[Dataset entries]
(** * Health calculator: BMI, BMR/TDEE and the food log

    A shallow embedding of the three calculators of [Kawaii.py] and
    [HCA.py] ([calculate_and_track_bmi], [calculate_bmr_tdee],
    [log_food_and_plot]) together with the helper [convert_to_metric] and
    the pieces of the Python runtime they call.

    Modelling conventions.
    - Python numbers ([int] and [float]) are exact rationals [Q], and
      comparisons of numbers are the boolean comparisons of [Q]. The
      binary64 rounding of each arithmetic step is outside the model, and
      so are the [OverflowError] and the [ZeroDivisionError] that an
      overflow or an underflow brings: a number that the model computes
      can differ from the one that the code computes in its last digit,
      and the code can raise on inputs of extreme magnitude. What is
      proved below is what does not depend on either: which branch is
      taken, what is written to the state and what is left alone, and
      how results compare.
    - Python strings are [string]s (byte sequences, UTF-8 for text that
      is not ASCII); the character classes of [int] and [strptime] are
      the ASCII ones.
    - [strftime] writes a year with four digits, as every platform does
      for the years from 1000 on.
    - The three module-level globals form the record [state], passed in
      and returned by every calculator; an uncaught exception is the
      outcome [Raise].
    - [datetime.now().strftime('%Y-%m-%d')] is the argument [today].
    - A figure is the data that the chart is drawn from; the drawing by
      pandas and matplotlib, and what they refuse, are outside the model.
    - The two source files run the same statements and differ in the
      wording of their messages: the record [wording] holds those.
    - After the calculators come [save_profile_data] of [HCA.py], the
      values that the widgets of the form can send, and sequences of
      clicks on the three buttons. *)

From Stdlib Require Import ZArith QArith Qround Qabs Lqa Lia Ascii String.
From stdpp Require Import gmap strings sorting.

Open Scope string_scope.
Open Scope Q_scope.

(** ** Numbers *)

Module PyNum.
(** X18: [write] from a column counted from the front puts the characters of
    the string on the cells from that column on, each with the reverse flag
    given, and leaves the other cells alone.  It runs to its end exactly when
    the string is empty or ends within the bar; otherwise it raises
    [IndexError], and the characters that fit have been written. *)
Theorem bottom_bar_write_read (self : BottomBar.t) (s : list byte) (col : Z)
    (reverse : bool) :
  0 <= col ->
  let len := Z.of_nat (length (BottomBar._contents self)) in
  let r := BottomBar.write self s col reverse in
  (snd r = true <-> s = [] \/ col + Z.of_nat (length s) <= len) /\
  length (BottomBar._contents (fst r)) = length (BottomBar._contents self) /\
  (forall k, 0 <= k < len ->
     BottomBar.get_char_reverse (fst r) k =
       if (col <=? k) && (k <? col + Z.of_nat (length s))
       then (fun c => (c, reverse)) <$> s !! Z.to_nat (k - col)
       else BottomBar.get_char_reverse self k).
Proof.
  intros Hcol. cbv zeta.
  destruct (write_cells s reverse self col Hcol) as (Hl & Hv & Hok & Hcells).
  split; [exact Hok|]. split; [exact Hl|].
  intros k Hk. unfold BottomBar.get_char_reverse.
  rewrite Hl, !py_index_nonneg by lia.
  replace (k <? Z.of_nat (length (BottomBar._contents self))) with true
    by (symmetry; apply Z.ltb_lt; lia).
  simpl. rewrite Hcells by lia.
  destruct (Z.leb_spec col k); destruct (Z.ltb_spec k (col + Z.of_nat (length s)));
    destruct (Nat.leb_spec (Z.to_nat col) (Z.to_nat k));
    destruct (Nat.ltb_spec (Z.to_nat k) (Z.to_nat col + length s));
    simpl; try lia; try reflexivity.
  replace (Z.to_nat k - Z.to_nat col)%nat with (Z.to_nat (k - col)) by lia.
  reflexivity.
Qed.

(** The theorem on the empty bar: "RUN" written from cell 2 in reverse. *)
Lemma bottom_bar_write_read_witness :
  snd (BottomBar.write BottomBar.__init__ ["R"; "U"; "N"]%byte 2 true) = true /\
  BottomBar.get_char_reverse
    (fst (BottomBar.write BottomBar.__init__ ["R"; "U"; "N"]%byte 2 true)) 3
    = Some ("U"%byte, true).
Proof.
  destruct (bottom_bar_write_read BottomBar.__init__ ["R"; "U"; "N"]%byte 2 true)
    as (Hok & _ & Hcells); [lia|].
  split.
  - apply Hok. right. simpl. lia.
  - apply (Hcells 3). simpl. lia.
Defined.

Section UpdateBarFacts.

Import BottomBar.

(** The loop of [update_bar] over at most ten descriptions of at most six
    characters each. *)
Lemma _update_bar_from_layout (descriptions : list (list byte)) :
  forall (bar : t) (n : nat),
    length (_contents bar) = 80%nat ->
    (n + length descriptions <= 10)%nat ->
    Forall (fun text => (length text <= 6)%nat) descriptions ->
    let r := TextScreen._update_bar_from bar (Z.of_nat n) descriptions in
    snd r = true /\
    length (_contents (fst r)) = 80%nat /\
    visible (fst r) = visible bar /\
    (forall j text, descriptions !! j = Some text ->
       (forall d, TextScreen.last_digit (Z.of_nat (n + j) + 1) !! 0%nat = Some d ->
          _contents (fst r) !! (1 + 8 * (n + j))%nat = Some (d, false)) /\
       (forall m c, text !! m = Some c ->
          _contents (fst r) !! (2 + 8 * (n + j) + m)%nat = Some (c, true))) /\
    (forall k,
       (forall j text, descriptions !! j = Some text ->
          ~ (1 + 8 * (n + j) <= k < 2 + 8 * (n + j) + length text)%nat) ->
       _contents (fst r) !! k = _contents bar !! k).
Proof.
  induction descriptions as [|text ds IH]; intros bar n Hlen Hn Hall; cbv zeta.
  - simpl. repeat split; auto; intros; discriminate.
  - inversion Hall as [|? ? Htext Hds]; subst. simpl in Hn.
    cbn [TextScreen._update_bar_from].
    replace (1 + 8 * Z.of_nat n) with (Z.of_nat (1 + 8 * n)) by lia.
    destruct (write_fits (TextScreen.last_digit (Z.of_nat n + 1)) false bar (1 + 8 * n))
      as (Hok1 & Hl1 & Hv1 & Hin1 & Hout1).
    { rewrite Hlen. unfold TextScreen.last_digit. cbn [length]. lia. }
    destruct (write bar (TextScreen.last_digit (Z.of_nat n + 1)) (Z.of_nat (1 + 8 * n)) false)
      as [bar1 ok1]. cbn [fst snd] in Hok1, Hl1, Hv1, Hin1, Hout1. subst ok1.
    replace (Z.of_nat (1 + 8 * n) + 1) with (Z.of_nat (2 + 8 * n)) by lia.
    destruct (write_fits text true bar1 (2 + 8 * n)) as (Hok2 & Hl2 & Hv2 & Hin2 & Hout2).
    { rewrite Hl1, Hlen. lia. }
    destruct (write bar1 text (Z.of_nat (2 + 8 * n)) true) as [bar2 ok2].
    cbn [fst snd] in Hok2, Hl2, Hv2, Hin2, Hout2. subst ok2.
    replace (Z.of_nat n + 1) with (Z.of_nat (S n)) by lia.
    specialize (IH bar2 (S n) ltac:(congruence) ltac:(lia) Hds). cbv zeta in IH.
    destruct IH as (Hok & Hl & Hv & Hin & Hout).
    split; [exact Hok|]. split; [exact Hl|]. split; [congruence|]. split.
    + intros [|j] t Ht.
      * injection Ht as <-. rewrite Nat.add_0_r. split.
        -- intros d Hd. rewrite Hout.
           ++ rewrite Hout2 by lia.
              specialize (Hin1 0%nat d Hd). rewrite Nat.add_0_r in Hin1. exact Hin1.
           ++ intros j' t' Ht'. lia.
        -- intros m c Hm. pose proof (lookup_lt_Some _ _ _ Hm) as Hlt.
           rewrite Hout.
           ++ apply Hin2. exact Hm.
           ++ intros j' t' Ht'. lia.
      * simpl in Ht. specialize (Hin j t Ht).
        replace (n + S j)%nat with (S n + j)%nat by lia. exact Hin.
    + intros k Hk. rewrite Hout.
      * pose proof (Hk 0%nat text eq_refl) as Hk0. rewrite Nat.add_0_r in Hk0.
        rewrite Hout2 by lia. apply Hout1. unfold TextScreen.last_digit. cbn [length]. lia.
      * intros j t Ht. specialize (Hk (S j) t Ht).
        replace (n + S j)%nat with (S n + j)%nat in Hk by lia. exact Hk.
Qed.

End UpdateBarFacts.

(** X19: [update_bar] with at most ten descriptions of at most six characters
    each returns normally and lays the bar out in cells of eight: cell
    [1 + 8 i] holds the last digit of the key number [i + 1] (so "0" for key
    10), not reversed, the cells after it the description, reversed; cell 0
    is blank.  The visibility of the bar is not changed. *)
Theorem update_bar_layout
    {P : Type} (self : TextScreen.t P) (descriptions : list (list byte)) :
  (length descriptions <= 10)%nat ->
  Forall (fun text => (length text <= 6)%nat) descriptions ->
  exists bar,
    TextScreen.update_bar self descriptions
      = Done tt (TextScreen.set__bottom_bar self bar) /\
    BottomBar.visible bar = BottomBar.visible (TextScreen._bottom_bar self) /\
    BottomBar.get_char_reverse bar 0 = Some (" "%byte, false) /\
    (forall (i : nat) text, descriptions !! i = Some text ->
       BottomBar.get_char_reverse bar (1 + 8 * Z.of_nat i)
         = (fun d => (d, false)) <$> head (TextScreen.last_digit (Z.of_nat i + 1)) /\
       (forall (m : nat) c, text !! m = Some c ->
          BottomBar.get_char_reverse bar (2 + 8 * Z.of_nat i + Z.of_nat m)
            = Some (c, true))).
Proof.
  intros Hn Hall. unfold TextScreen.update_bar.
  destruct self as [tandy cur row col ov area flag bar md attr page].
  cbn [TextScreen.set__bottom_bar TextScreen._bottom_bar].
  destruct (_update_bar_from_layout descriptions (BottomBar.clear bar) 0
              eq_refl ltac:(lia) Hall) as (Hok & Hl & Hv & Hin & Hout).
  change (Z.of_nat 0) with 0 in *.
  destruct (TextScreen._update_bar_from (BottomBar.clear bar) 0 descriptions)
    as [bar' ok]. cbn [fst snd] in *. subst ok.
  exists bar'. split; [reflexivity|]. split; [exact Hv|].
  assert (Hget : forall k : nat, (k < 80)%nat ->
            BottomBar.get_char_reverse bar' (Z.of_nat k) = BottomBar._contents bar' !! k).
  { intros k Hk. unfold BottomBar.get_char_reverse.
    rewrite py_index_nonneg, Hl by lia.
    replace (Z.of_nat k <? Z.of_nat 80) with true by (symmetry; apply Z.ltb_lt; lia).
    simpl. rewrite Nat2Z.id. reflexivity. }
  split; [|intros i text Hi; split].
  - change 0 with (Z.of_nat 0). rewrite Hget by lia. rewrite Hout.
    + reflexivity.
    + intros j t Ht. lia.
  - pose proof (lookup_lt_Some _ _ _ Hi) as Hlt.
    replace (1 + 8 * Z.of_nat i) with (Z.of_nat (1 + 8 * i)) by lia.
    rewrite Hget by lia.
    destruct (Hin i text Hi) as [Hd _]. cbn [Nat.add] in Hd.
    unfold TextScreen.last_digit in *. cbn [head fmap option_fmap option_map].
    apply Hd. reflexivity.
  - intros m c Hm. pose proof (lookup_lt_Some _ _ _ Hi) as Hlt.
    pose proof (lookup_lt_Some _ _ _ Hm) as Hlm.
    assert (Ht : (length text <= 6)%nat)
      by exact (Forall_lookup_1 _ _ _ _ Hall Hi).
    replace (2 + 8 * Z.of_nat i + Z.of_nat m) with (Z.of_nat (2 + 8 * i + m)) by lia.
    rewrite Hget by lia.
    destruct (Hin i text Hi) as [_ Hc]. cbn [Nat.add] in Hc. apply Hc. exact Hm.
Qed.
(** C6.  In a call that returns, the new centroid of a cluster with a
    positive count is the column of sums that the merge left, divided by
    that count; the new centroid of a cluster with count zero is the
    column the merge left, which is the zero vector. *)
Theorem Iterate_normalizes km centroids maxThreads schedule reduction out :
  Iterate km centroids maxThreads schedule reduction = Ok out →
  ∃ acc,
    merged km centroids maxThreads schedule = Ok acc ∧
    counts out = cnts acc ∧
    ∀ j, j < n_cols centroids →
      (0 < nth j (counts out) 0 →
       col (newCentroids out) j
       = vdiv (nth j (sums acc) []) (double_of_size (nth j (counts out) 0))) ∧
      (nth j (counts out) 0 = 0 →
       col (newCentroids out) j = nth j (sums acc) [] ∧
       col (newCentroids out) j = replicate (n_rows (dataset km)) 0%float).
Proof.
  intros (_ & _ & acc & Hacc & ->)%Iterate_inv.
  exists acc. split; [done|]. split; [done|].
  apply parallel_region_Ok in Hacc as (_ & (Hlen & Hlen' & Hzero) & _).
  intros j Hj. unfold col. cbn [newCentroids counts columns].
  rewrite normalize_nth by done. split.
  - intros Hpos. by rewrite decide_True.
  - intros H0. rewrite decide_False by lia. split; [done|].
    apply nth_lookup_Some, Hzero.
    destruct (nth_lookup_or_length (cnts acc) j 0) as [Hl|]; [|lia].
    by rewrite Hl, H0.
Qed.

Lemma Iterate_normalizes_witness :
  ∃ acc,
    merged (NaiveKMeans_new midway_dataset) line_centroids 1 [0] = Ok acc ∧
    [100; 0] = cnts acc ∧
    ∀ j, j < n_cols line_centroids →
      (0 < nth j [100; 0] 0 →
       col (Mat 1 [[2%float]; [0%float]]) j
       = vdiv (nth j (sums acc) []) (double_of_size (nth j [100; 0] 0))) ∧
      (nth j [100; 0] 0 = 0 →
       col (Mat 1 [[2%float]; [0%float]]) j = nth j (sums acc) [] ∧
       col (Mat 1 [[2%float]; [0%float]]) j
       = replicate (n_rows (dataset (NaiveKMeans_new midway_dataset)))
                   0%float).
Proof.
  eapply (Iterate_normalizes
            (NaiveKMeans_new midway_dataset) line_centroids 1 [0]
            (one_thread 2)
            {| newCentroids := Mat 1 [[2%float]; [0%float]];
               counts := [100; 0];
               cNorm := 4%float;
               kernel := count_distances (NaiveKMeans_new midway_dataset)
                                         2 100 |}).
  vm_compute. reflexivity.
Defined.
(* ===== verification/_CoqProject ===== *)
-Q . S2P
Prelude.v
Words.v
Float64.v
Address.v
Errors.v
Bitmap.v
Plane.v
Region.v
Allocator.v
AllocatorInv.v
YPromotionInv.v
AllocatorSpec.v
AllocatorEdge.v
YPromotion.v
Compaction.v
Workers.v
WorkersSpec.v
Gas.v
Sha256.v
Merkle.v
Spatial.v
Registers.v
Instructions.v
MemoryManager.v
VM.v
Progress.v
VMFrame.v
BlockMachine.v
VMMemory.v
VMSpec.v
Typing.v
StaticSafety.v
Refinement.v
VMApi.v
Main.v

### Exercise goal
Look through the lines above and collect those with the word "exists".

### Worked solution
  exists bar,
  exists bar'. split; [reflexivity|]. split; [exact Hv|].
  exists acc. split; [done|]. split; [done|].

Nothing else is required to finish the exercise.